▶ [Your goal]: An exact reproduction of all the entries below is required.

▶ [Exercise data]:
(** The cutoff of [confluence_search_recent]: the calendar date of the
    time value [days] days before now. *)
Lemma recentDateStr_spec (now tza days : Z) :
  Z.abs (now - days * msPerDay) <= 8640000000000000 ->
  recentDateStr now tza days = Some (isoDate (now - days * msPerDay)).
Proof.
  intros Hrange. unfold recentDateStr.
  rewrite setDate_back. unfold TimeClip.
  replace (Z.abs (now - days * msPerDay) <=? 8640000000000000) with true
    by (symmetry; apply Z.leb_le; exact Hrange).
  unfold toISOString.
  match goal with
  | |- context [isoDate ?t ++ "T" ++ ?r] =>
      change (isoDate t ++ "T" ++ r) with (isoDate t ++ String "T" r)
  end.
  rewrite splitFirst_app by apply isoDate_without_T. reflexivity.
Qed.

End DateFacts.

(** ** Tool handlers *)

Section ToolFacts.

Context {runtime : Runtime} {errors : Errors} {renderers : Renderers}.

Variable client : ConfluenceClientImpl.
Variable encoded : string.
Hypothesis btoa_ok : btoa (plainCredentials client) = Some encoded.



(** A handler whose action is one client call followed by building the
    response makes the calls of that client call and no other. *)
Lemma handler_log {A : Type} (m : M A) (f : A -> ToolResponse) :
  snd (run (handler (bind m (fun a => ret (f a))))) = snd (run m).
Proof.
  unfold run, handler, tryCatch, bind, ret.
  destruct (m []) as [[a|t] log]; reflexivity.
Qed.

Ltac tool_log :=
  unfold confluence_update_page, confluence_update_blogpost,
    confluence_update_comment, confluence_update_custom_content,
    confluence_update_page_property, confluence_update_space_property,
    confluence_search_by_label, confluence_search_recent;
  rewrite handler_log;
  unfold updatePage, updateBlogPost, updateComment, updateCustomContent,
    updatePageProperty, updateSpaceProperty, writeInit;
  rewrite (request_log _ encoded btoa_ok); reflexivity.

(** [confluence_update_page] sends the version it is given plus one. *)
Lemma update_page_sends_next_version (pageId title body bodyRepresentation : string)
  (version : Z) (versionMessage status : option string) :
  snd (run (confluence_update_page client pageId title body bodyRepresentation
              version versionMessage status))
  = [callOf (baseUrl client ++ "/pages/" ++ pageId) (Some "PUT")
       (Some (JSON_stringify
          (JObject [("id", JString pageId);
                    ("title", JString title);
                    ("body", contentBody bodyRepresentation body);
                    ("version", JObject [("number", JNumber (Int (version + 1)));
                                         ("message", optionalString versionMessage)]);
                    ("status", optionalString status)])))
       encoded].
Proof. tool_log. Qed.

(** [confluence_update_blogpost] sends the version it is given plus one. *)
Lemma update_blogpost_sends_next_version
  (blogPostId title body bodyRepresentation : string)
  (version : Z) (versionMessage status : option string) :
  snd (run (confluence_update_blogpost client blogPostId title body
              bodyRepresentation version versionMessage status))
  = [callOf (baseUrl client ++ "/blogposts/" ++ blogPostId) (Some "PUT")
       (Some (JSON_stringify
          (JObject [("id", JString blogPostId);
                    ("title", JString title);
                    ("body", contentBody bodyRepresentation body);
                    ("version", JObject [("number", JNumber (Int (version + 1)));
                                         ("message", optionalString versionMessage)]);
                    ("status", optionalString status)])))
       encoded].
Proof. tool_log. Qed.

(** [confluence_update_comment] sends the version it is given plus one. *)
Lemma update_comment_sends_next_version (commentId body bodyRepresentation : string)
  (version : Z) (versionMessage : option string) :
  snd (run (confluence_update_comment client commentId body bodyRepresentation
              version versionMessage))
  = [callOf (baseUrl client ++ "/comments/" ++ commentId) (Some "PUT")
       (Some (JSON_stringify
          (JObject [("body", contentBody bodyRepresentation body);
                    ("version", JObject [("number", JNumber (Int (version + 1)));
                                         ("message", optionalString versionMessage)])])))
       encoded].
Proof. tool_log. Qed.

(** [confluence_update_custom_content] sends the version it is given plus
    one. *)
Lemma update_custom_content_sends_next_version (customContentId : string)
  (title body bodyRepresentation : option string) (version : Z)
  (status : option string) :
  exists bodyValue,
    snd (run (confluence_update_custom_content client customContentId title body
                bodyRepresentation version status))
    = [callOf (baseUrl client ++ "/custom-content/" ++ customContentId) (Some "PUT")
         (Some (JSON_stringify
            (JObject [("id", JString customContentId);
                      ("title", optionalString title);
                      ("body", bodyValue);
                      ("version", JObject [("number", JNumber (Int (version + 1)))]);
                      ("status", optionalString status)])))
         encoded].
Proof. eexists. tool_log. Qed.

(** [confluence_update_page_property] sends the version it is given,
    with nothing added. *)
Lemma update_page_property_sends_same_version (pageId propertyKey : string)
  (value : JsValue) (version : Z) :
  snd (run (confluence_update_page_property client pageId propertyKey value version))
  = [callOf (baseUrl client ++ "/pages/" ++ pageId ++ "/properties/" ++ propertyKey)
       (Some "PUT")
       (Some (JSON_stringify
          (JObject [("key", JString propertyKey);
                    ("value", value);
                    ("version", JObject [("number", JNumber (Int version))])])))
       encoded].
Proof. tool_log. Qed.

(** [confluence_update_space_property] sends the version it is given,
    with nothing added. *)
Lemma update_space_property_sends_same_version (spaceId propertyKey : string)
  (value : JsValue) (version : Z) :
  snd (run (confluence_update_space_property client spaceId propertyKey value version))
  = [callOf (baseUrl client ++ "/spaces/" ++ spaceId ++ "/properties/" ++ propertyKey)
       (Some "PUT")
       (Some (JSON_stringify
          (JObject [("value", value);
                    ("version", JObject [("number", JNumber (Int version))])])))
       encoded].
Proof. tool_log. Qed.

▶ [Task solution]:
(** The cutoff of [confluence_search_recent]: the calendar date of the
    time value [days] days before now. *)
Lemma recentDateStr_spec (now tza days : Z) :
  Z.abs (now - days * msPerDay) <= 8640000000000000 ->
  recentDateStr now tza days = Some (isoDate (now - days * msPerDay)).
Proof.
  intros Hrange. unfold recentDateStr.
  rewrite setDate_back. unfold TimeClip.
  replace (Z.abs (now - days * msPerDay) <=? 8640000000000000) with true
    by (symmetry; apply Z.leb_le; exact Hrange).
  unfold toISOString.
  match goal with
  | |- context [isoDate ?t ++ "T" ++ ?r] =>
      change (isoDate t ++ "T" ++ r) with (isoDate t ++ String "T" r)
  end.
  rewrite splitFirst_app by apply isoDate_without_T. reflexivity.
Qed.

End DateFacts.

(** ** Tool handlers *)

Section ToolFacts.

Context {runtime : Runtime} {errors : Errors} {renderers : Renderers}.

Variable client : ConfluenceClientImpl.
Variable encoded : string.
Hypothesis btoa_ok : btoa (plainCredentials client) = Some encoded.



(** A handler whose action is one client call followed by building the
    response makes the calls of that client call and no other. *)
Lemma handler_log {A : Type} (m : M A) (f : A -> ToolResponse) :
  snd (run (handler (bind m (fun a => ret (f a))))) = snd (run m).
Proof.
  unfold run, handler, tryCatch, bind, ret.
  destruct (m []) as [[a|t] log]; reflexivity.
Qed.

Ltac tool_log :=
  unfold confluence_update_page, confluence_update_blogpost,
    confluence_update_comment, confluence_update_custom_content,
    confluence_update_page_property, confluence_update_space_property,
    confluence_search_by_label, confluence_search_recent;
  rewrite handler_log;
  unfold updatePage, updateBlogPost, updateComment, updateCustomContent,
    updatePageProperty, updateSpaceProperty, writeInit;
  rewrite (request_log _ encoded btoa_ok); reflexivity.

(** [confluence_update_page] sends the version it is given plus one. *)
Lemma update_page_sends_next_version (pageId title body bodyRepresentation : string)
  (version : Z) (versionMessage status : option string) :
  snd (run (confluence_update_page client pageId title body bodyRepresentation
              version versionMessage status))
  = [callOf (baseUrl client ++ "/pages/" ++ pageId) (Some "PUT")
       (Some (JSON_stringify
          (JObject [("id", JString pageId);
                    ("title", JString title);
                    ("body", contentBody bodyRepresentation body);
                    ("version", JObject [("number", JNumber (Int (version + 1)));
                                         ("message", optionalString versionMessage)]);
                    ("status", optionalString status)])))
       encoded].
Proof. tool_log. Qed.

(** [confluence_update_blogpost] sends the version it is given plus one. *)
Lemma update_blogpost_sends_next_version
  (blogPostId title body bodyRepresentation : string)
  (version : Z) (versionMessage status : option string) :
  snd (run (confluence_update_blogpost client blogPostId title body
              bodyRepresentation version versionMessage status))
  = [callOf (baseUrl client ++ "/blogposts/" ++ blogPostId) (Some "PUT")
       (Some (JSON_stringify
          (JObject [("id", JString blogPostId);
                    ("title", JString title);
                    ("body", contentBody bodyRepresentation body);
                    ("version", JObject [("number", JNumber (Int (version + 1)));
                                         ("message", optionalString versionMessage)]);
                    ("status", optionalString status)])))
       encoded].
Proof. tool_log. Qed.

(** [confluence_update_comment] sends the version it is given plus one. *)
Lemma update_comment_sends_next_version (commentId body bodyRepresentation : string)
  (version : Z) (versionMessage : option string) :
  snd (run (confluence_update_comment client commentId body bodyRepresentation
              version versionMessage))
  = [callOf (baseUrl client ++ "/comments/" ++ commentId) (Some "PUT")
       (Some (JSON_stringify
          (JObject [("body", contentBody bodyRepresentation body);
                    ("version", JObject [("number", JNumber (Int (version + 1)));
                                         ("message", optionalString versionMessage)])])))
       encoded].
Proof. tool_log. Qed.

(** [confluence_update_custom_content] sends the version it is given plus
    one. *)
Lemma update_custom_content_sends_next_version (customContentId : string)
  (title body bodyRepresentation : option string) (version : Z)
  (status : option string) :
  exists bodyValue,
    snd (run (confluence_update_custom_content client customContentId title body
                bodyRepresentation version status))
    = [callOf (baseUrl client ++ "/custom-content/" ++ customContentId) (Some "PUT")
         (Some (JSON_stringify
            (JObject [("id", JString customContentId);
                      ("title", optionalString title);
                      ("body", bodyValue);
                      ("version", JObject [("number", JNumber (Int (version + 1)))]);
                      ("status", optionalString status)])))
         encoded].
Proof. eexists. tool_log. Qed.

(** [confluence_update_page_property] sends the version it is given,
    with nothing added. *)
Lemma update_page_property_sends_same_version (pageId propertyKey : string)
  (value : JsValue) (version : Z) :
  snd (run (confluence_update_page_property client pageId propertyKey value version))
  = [callOf (baseUrl client ++ "/pages/" ++ pageId ++ "/properties/" ++ propertyKey)
       (Some "PUT")
       (Some (JSON_stringify
          (JObject [("key", JString propertyKey);
                    ("value", value);
                    ("version", JObject [("number", JNumber (Int version))])])))
       encoded].
Proof. tool_log. Qed.

(** [confluence_update_space_property] sends the version it is given,
    with nothing added. *)
Lemma update_space_property_sends_same_version (spaceId propertyKey : string)
  (value : JsValue) (version : Z) :
  snd (run (confluence_update_space_property client spaceId propertyKey value version))
  = [callOf (baseUrl client ++ "/spaces/" ++ spaceId ++ "/properties/" ++ propertyKey)
       (Some "PUT")
       (Some (JSON_stringify
          (JObject [("value", value);
                    ("version", JObject [("number", JNumber (Int version))])])))
       encoded].
Proof. tool_log. Qed.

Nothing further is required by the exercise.